VIENNA—One year after undergoing living donor nephrectomy (LDN), more than half of donors will have chronic kidney disease (CKD), according to a British study. Their decline in renal function, however, appears to remain stable for at least five years and patients rarely suffer adverse cardiovascular events and cardiac mortality. 
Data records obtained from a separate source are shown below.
(** A live hypothesis after [t] steps: the start symbol and [t] tokens,
    none of which, outside oracle mode, is the end symbol. *)
Definition live_shape (t : nat) (h : Hyp') : Prop :=
  hyp h = eos self :: tokens h /\
  length (tokens h) = t /\
  (oracle_len = None -> ~ In (eos self) (tokens h)).

(** A finished hypothesis after [t] steps: outside oracle mode its last
    token, and no other, is the end symbol; in oracle mode it has one
    token more than the reference. *)
Definition finished_shape (t : nat) (h : Hyp') : Prop :=
  hyp h = eos self :: tokens h /\
  (1 <= length (tokens h) <= t)%nat /\
  match oracle_len with
  | None => last (tokens h) 0%nat = eos self /\
            ~ In (eos self) (removelast (tokens h))
  | Some len_ref => length (tokens h) = S len_ref
  end.

(** The state of the step loop before step [t]. *)
Definition loop_shape (t : nat) (st : Loop') : Prop :=
  Forall (live_shape t) (hyps st) /\
  Forall (finished_shape t) (end_hyps st) /\
  (forall len_ref, oracle_len = Some len_ref -> (len_ref < t)%nat ->
     hyps st = []).

(** The state the step loop ends in after at most [t] steps. *)
Definition final_shape (t : nat) (st : Loop') : Prop :=
  Forall (fun h => exists t', (t' <= t)%nat /\ live_shape t' h) (hyps st) /\
  Forall (finished_shape t) (end_hyps st) /\
  (forall len_ref, oracle_len = Some len_ref -> (len_ref < t)%nat ->
     hyps st = [] \/ (beam_width <= length (end_hyps st))%nat).

Lemma finished_shape_mono (t t' : nat) (h : Hyp') :
  (t <= t')%nat -> finished_shape t h -> finished_shape t' h.
Proof.
  intros Ht (H1 & H2 & H3). split; [exact H1|]. split; [lia | exact H3].
Qed.

Lemma loop_shape_final (t : nat) (st : Loop') :
  loop_shape t st -> final_shape t st.
Proof.
  intros (H1 & H2 & H3). split; [|split; [exact H2|]].
  - eapply Forall_impl; [|exact H1]. intros h Hh. exists t. auto.
  - intros len_ref Ho Hlt. left. eauto.
Qed.

(** A hypothesis that one step creates from a live hypothesis. *)
Lemma extended_shape (t : nat) (beam h : Hyp') (idx : nat) :
  live_shape t beam -> hyp h = hyp beam ++ [idx] ->
  hyp h = eos self :: tokens h /\
  tokens h = tokens beam ++ [idx] /\
  length (tokens h) = S t /\
  last (hyp h) 0%nat = idx /\
  length (hyp h) = S (S t).
Proof.
  intros (Hb & Hl & _) Hh. unfold tokens in *.
  rewrite Hb in Hh. cbn [app] in Hh. rewrite Hh. cbn [tl].
  split; [reflexivity|]. split; [reflexivity|].
  rewrite last_snoc_cons. cbn [length]. rewrite length_app. cbn [length].
  repeat split; lia.
Qed.

Lemma complete_extended (t : nat) (beam h : Hyp') (idx : nat) :
  live_shape t beam -> hyp h = hyp beam ++ [idx] ->
  complete self oracle_len t h
  = match oracle_len with
    | Some len_ref => (t =? len_ref)%nat
    | None => (idx =? eos self)%nat
    end.
Proof.
  intros Hb Hh.
  destruct (extended_shape t beam h idx Hb Hh) as (_ & _ & _ & Hlast & Hlen).
  unfold complete. destruct oracle_len; [reflexivity|].
  rewrite Hlen, Hlast. reflexivity.
Qed.

Lemma extended_finished (t : nat) (beam h : Hyp') (idx : nat) :
  live_shape t beam -> hyp h = hyp beam ++ [idx] ->
  complete self oracle_len t h = true -> finished_shape (S t) h.
Proof.
  intros Hb Hh Hc. rewrite (complete_extended t beam h idx Hb Hh) in Hc.
  destruct (extended_shape t beam h idx Hb Hh) as (H1 & H2 & H3 & _ & _).
  split; [exact H1|]. split; [lia|].
  destruct Hb as (_ & Hl & Hno).
  destruct oracle_len as [len_ref|].
  - apply Nat.eqb_eq in Hc. lia.
  - apply Nat.eqb_eq in Hc. subst idx. rewrite H2. split.
    + apply last_last.
    + rewrite removelast_last. now apply Hno.
Qed.

Lemma extended_live (t : nat) (beam h : Hyp') (idx : nat) :
  live_shape t beam -> hyp h = hyp beam ++ [idx] ->
  complete self oracle_len t h = false -> live_shape (S t) h.
Proof.
  intros Hb Hh Hc. rewrite (complete_extended t beam h idx Hb Hh) in Hc.
  destruct (extended_shape t beam h idx Hb Hh) as (H1 & H2 & H3 & _ & _).
  split; [exact H1|]. split; [exact H3|].
  intros Ho. rewrite Ho in Hc. apply Nat.eqb_neq in Hc.
  destruct Hb as (_ & _ & Hno). rewrite H2. intros Hin.
  apply in_app_or in Hin. destruct Hin as [Hin | [Hin | []]].
  - now apply (Hno Ho).
  - congruence.
Qed.
(** * metalsmith-nestedlayouts: layout resolution and ordered rendering

    A shallow embedding of [lib/index.js].  The source file carries two
    versions of the plugin: the one that walks the chain of outer layouts for
    every content file (module-level functions up to the first
    [module.exports], called the chain variant here) and the one that first
    renders the forest of layouts and then the content files (the nested
    variant, with [createLayoutTree] and [renderNestedLayouts]).  The helpers
    [getTransformer], [getLayout] and [validate] are the same in both. *)

From Stdlib Require Import String Ascii List Bool Arith NArith Lia.
Import ListNotations.
Open Scope string_scope.
Open Scope list_scope.

(** ** Data model *)

(** The [layout] property of a record or the [default] option, as front
    matter and options give it: absent, the literal [false], or a name. *)
Inductive JsLayout : Type :=
| LUndefined
| LFalse
| LName (s : string).

(** Front-matter values. *)
Inductive JsValue : Type :=
| VUndefined
| VBool (b : bool)
| VNum (n : nat)
| VStr (s : string).

(** A plain object with string keys, newest binding first. *)
Definition Obj := list (string * JsValue).

(** A file record.  [layout] and [contents] are the properties the plugin
    reads by name, [data] holds every other own property.  [seen], [finished]
    and [children] are the properties stored under the three symbols that
    [renderNestedLayouts] creates. *)
Record File : Type := mkFile {
  layout : JsLayout;
  contents : string;
  data : Obj;
  seen : bool;
  finished : bool;
  children : option (list string)
}.

(** A mapping from names to records in key order ([files], [collection]). *)
Definition Files := list (string * File).

Inductive Error : Type :=
| InvalidPattern
| NoFilesToProcess
| CircularDependency (name : string)
| CannotFindLayout (name : string)
| TypeError (what : string)
| EngineError (msg : string).

(** Result of a computation that may throw; [OutOfFuel] stands for a
    recursion or loop that was cut off by the model's fuel. *)
Inductive Res (A : Type) : Type :=
| Ok (a : A)
| Throw (e : Error)
| OutOfFuel.
Arguments Ok {A} a.
Arguments Throw {A} e.
Arguments OutOfFuel {A}.

Definition bind {A B : Type} (r : Res A) (k : A -> Res B) : Res B :=
  match r with
  | Ok a => k a
  | Throw e => Throw e
  | OutOfFuel => OutOfFuel
  end.

Notation "x <- c1 ;; c2" := (bind c1 (fun x => c2))
  (at level 61, c1 at next level, right associativity).

(** The [pattern] option: a string, an array of any values, or something
    else. *)
Inductive PatternOpt : Type :=
| PString (s : string)
| PArray (l : list JsValue)
| POther.

Record Settings : Type := mkSettings {
  s_pattern : PatternOpt;
  s_directory : string;
  s_default : JsLayout;
  s_engineOptions : Obj
}.

(** A jstransformer: [render(template, engineOptions, locals).body], or the
    error it throws. *)
Definition Transformer := string -> Obj -> Obj -> Error + string.

(** A member inherited from [Object.prototype] where a jstransformer is
    expected: calling its [render] is a type error. *)
Definition inherited_member : Transformer :=
  fun _ _ _ => inl (TypeError "render").

(** What a pass lets the outside see, in order. *)
Inductive Event : Type :=
| EvRender (filename : string)
| EvDone (err : option Error).

(** ** Objects

    [get] is the lookup of an own property: names that a JavaScript object
    inherits from its prototype, such as [constructor], are not names of
    files here.  The list of a mapping is in the order of [Object.keys]. *)

Fixpoint get {A : Type} (o : list (string * A)) (k : string) : option A :=
  match o with
  | [] => None
  | (k', v) :: rest => if String.eqb k k' then Some v else get rest k
  end.

Definition keys {A : Type} (o : list (string * A)) : list string := map fst o.

(** In-place change of the record stored under [k]. *)
Fixpoint update (c : Files) (k : string) (g : File -> File) : Files :=
  match c with
  | [] => []
  | (k', f) :: rest =>
      if String.eqb k k' then (k', g f) :: rest else (k', f) :: update rest k g
  end.

(** The names every plain object inherits from [Object.prototype]. *)
Definition prototype_names : list string :=
  ["constructor"; "toString"; "toLocaleString"; "valueOf"; "hasOwnProperty";
   "isPrototypeOf"; "propertyIsEnumerable"; "__proto__"; "__defineGetter__";
   "__defineSetter__"; "__lookupGetter__"; "__lookupSetter__"].

Definition is_prototype_name (s : string) : bool :=
  existsb (String.eqb s) prototype_names.

(** [Object.assign(target, source)]: bindings of the source win. *)
Definition assign (target source : Obj) : Obj := source ++ target.

(** JavaScript truthiness of a [layout] value: a non-empty name. *)
Definition truthy (l : JsLayout) : option string :=
  match l with
  | LName s => if String.eqb s "" then None else Some s
  | _ => None
  end.

(** Own enumerable string-keyed properties of a record. *)
Definition props (f : File) : Obj :=
  match layout f with
  | LUndefined => []
  | LFalse => [("layout", VBool false)]
  | LName s => [("layout", VStr s)]
  end ++ ("contents", VStr (contents f)) :: data f.

(** ** Strings *)

(** [s.split(sep)] for a one-character separator. *)
Fixpoint split_on (sep : ascii) (s : string) : list string :=
  match s with
  | EmptyString => [EmptyString]
  | String c r =>
      if Ascii.eqb c sep then EmptyString :: split_on sep r
      else match split_on sep r with
           | h :: t => String c h :: t
           | [] => [String c EmptyString]
           end
  end.

(** [s.includes('.')] *)
Fixpoint includes_dot (s : string) : bool :=
  match s with
  | EmptyString => false
  | String c r => Ascii.eqb c "."%char || includes_dot r
  end.

(** [s.split('.').pop()] *)
Definition extension (s : string) : string :=
  last (split_on "."%char s) EmptyString.

(** [path.parse(name).base] of a normalised relative path. *)
Definition basename (s : string) : string :=
  last (split_on "/"%char s) EmptyString.

(** [path.join(prefix, rest)] for a normalised relative [prefix]. *)
Definition path_join (prefix rest : string) : string :=
  if String.eqb prefix "" then rest else (prefix ++ "/" ++ rest)%string.

(** [s.startsWith(p)] *)
Definition startsWith (p s : string) : bool := String.prefix p s.

(** ** Record updates used by the tree builder and the renderer *)

Definition set_seen (b : bool) (f : File) : File :=
  mkFile (layout f) (contents f) (data f) b (finished f) (children f).
Definition set_finished (b : bool) (f : File) : File :=
  mkFile (layout f) (contents f) (data f) (seen f) b (children f).
Definition set_children (ch : option (list string)) (f : File) : File :=
  mkFile (layout f) (contents f) (data f) (seen f) (finished f) ch.
Definition set_contents (s : string) (f : File) : File :=
  mkFile (layout f) s (data f) (seen f) (finished f) (children f).
Definition delete_layout (f : File) : File :=
  mkFile LUndefined (contents f) (data f) (seen f) (finished f) (children f).

(** [parent[children].push(name)], or [parent[children] = [name]]. *)
Definition push_child (name : string) (f : File) : File :=
  match children f with
  | Some l => set_children (Some (l ++ [name])) f
  | None => set_children (Some [name]) f
  end.

(** The three symbols are created by the call, so no record carries a
    property under them when the call starts. *)
Definition without_symbols (f : File) : File :=
  mkFile (layout f) (contents f) (data f) false false None.

Definition new_symbols (c : Files) : Files :=
  map (fun kf => (fst kf, without_symbols (snd kf))) c.

(** ** Dependency tree builder (nested variant) *)

Record TreeState : Type := mkTree {
  coll : Files;
  roots : list string
}.

Definition on_coll (g : Files -> Files) (st : TreeState) : TreeState :=
  mkTree (g (coll st)) (roots st).

(** [file[finished] = true; delete file[seen]] *)
Definition finish (name : string) (c : Files) : Files :=
  update (update c name (set_finished true)) name (set_seen false).

(** [createLayoutTree(name)].  The recursion follows [file.layout]; the
    record [parent] is a reference, so its [children] are read in the state
    left by the recursive call.  The second test of [file[finished]] in the
    source comes after the first one has failed and always succeeds. *)
Fixpoint createLayoutTree (fuel : nat) (name : string) (st : TreeState)
  : Res TreeState :=
  match fuel with
  | O => OutOfFuel
  | S fuel' =>
      match get (coll st) name with
      | None => Ok st
      | Some file =>
          if finished file then Ok st
          else if seen file then Throw (CircularDependency name)
          else
            let st1 := on_coll (fun c => update c name (set_seen true)) st in
            st3 <- match truthy (layout file) with
                   | Some parentname =>
                       st2 <- createLayoutTree fuel' parentname st1 ;;
                       match get (coll st2) parentname with
                       | None => Throw (TypeError parentname)
                       | Some _ =>
                           Ok (on_coll (fun c => update c parentname
                                                   (push_child name)) st2)
                       end
                   | None => Ok (mkTree (coll st1) (roots st1 ++ [name]))
                   end ;;
            Ok (on_coll (finish name) st3)
      end
  end.
(** All that [parameter_value] raises for a field other than the battery:
    [IndexError] (out of [fill_cache]), [OverflowError] (out of the
    arithmetic on the cache timeout), [KeyError] with the name asked for
    (only for a name that is none of the four fields, and only with a
    16-byte cache in place), and the [IOError] with its fixed message and
    the address the poller was built with.  It raises no [TypeError] and no
    [AttributeError]. *)
Theorem faults_of_parameter_value :
  forall clock transport (fuel : nat) (parameter : string)
         (read_cached : bool) (p : MiFloraPoller) (w : world) e p' w',
    String.eqb parameter MI_BATTERY = false ->
    parameter_value clock transport fuel parameter read_cached p w
      = Raise e p' w' ->
    e = IndexError \/ e = OverflowError
    \/ (e = KeyError parameter /\ cache_usable p' = true
        /\ parameter <> MI_TEMPERATURE /\ parameter <> MI_MOISTURE
        /\ parameter <> MI_LIGHT /\ parameter <> MI_CONDUCTIVITY)
    \/ e = IOError "Could not read data from Mi Flora sensor %s" (_mac p).
Proof.
  intros clock transport fuel parameter read_cached p w e p' w' Hb H.
  rewrite (parameter_value_field _ _ _ _ _ _ _ Hb) in H.
  pose proof (mac_kept_by_locked_refresh clock transport fuel read_cached p w)
    as Hmac.
  destruct (locked_refresh clock transport fuel read_cached p w)
    as [u p1 w1|e1 p1 w1|] eqn:Hlock; [| |discriminate].
  - simpl in Hmac. destruct (cache_usable p1) eqn:Hu.
    + right. right. left.
      destruct (parse_data_usable p1 w1 Hu)
        as (data & d0 & d1 & d3 & d4 & d7 & d8 & d9 & Hc & H7 & Hparse).
      revert H. unfold serve_or_fail. step. rewrite Hu, Hparse.
      destruct (_ !! parameter) as [v|] eqn:Hlook; [discriminate|].
      intros [= <- <- <-]. split; [reflexivity|]. split; [exact Hu|].
      unfold MI_TEMPERATURE, MI_MOISTURE, MI_LIGHT, MI_CONDUCTIVITY in *.
      repeat split; intros ->; by simplify_map_eq.
    + rewrite (serve_or_fail_without_cache _ _ _ _ _ _ Hu) in H.
      pose proof (mac_kept_by_fill_cache clock transport fuel p1 w1) as Hmac2.
      destruct (fill_cache clock transport fuel p1 w1)
        as [u2 p2 w2|e2 p2 w2|] eqn:Hfill; [| |discriminate].
      * right. right. right. injection H as <- <- <-. simpl in Hmac2.
        rewrite Hmac2, Hmac. reflexivity.
      * injection H as <- <- <-.
        destruct (fill_cache_raises _ _ _ _ _ _ _ _ Hfill); auto.
  - injection H as <- <- <-.
    destruct (locked_refresh_raises _ _ _ _ _ _ _ _ _ Hlock); auto.
Qed.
In the study, a team led by Nilay S. Patel, MD, a urology resident at The Churchill Hospital, examined data from 3,424 patients who underwent LDN in the United Kingdom and had preoperative and one-year follow-up data available. Complete post-operative follow-up data were available up to year 5 for 784 patients.

At one year, LDN was associated with an increase in mean serum creatinine level from 83 to 112 umol/L, Dr. Patel reported at the 26th Annual Congress of the European Association of Urology. This translated into a reduction in mean glomerular filtration rate (GFR) from 100 to 59 mL/min/1.73 m2. At one year, 53% of patients could be classified as having CKD stage 3-4. Mean GFR, however, did not change significantly between year 1 and year 5, said Dr. Patel, who presented study findings.

“The fall in GFR [following LDN] has been underestimated to date,” said Dr. Pitel, who noted that individuals wishing to donate a kidney will need to be informed of the latest data on renal function decline following LDN.

In patients with five years of follow-up, non-fatal cardiac events and cardiac mortality were reported in 0.4% and 0.05% of patients. New onset hypertension was diagnosed in 10% of subjects.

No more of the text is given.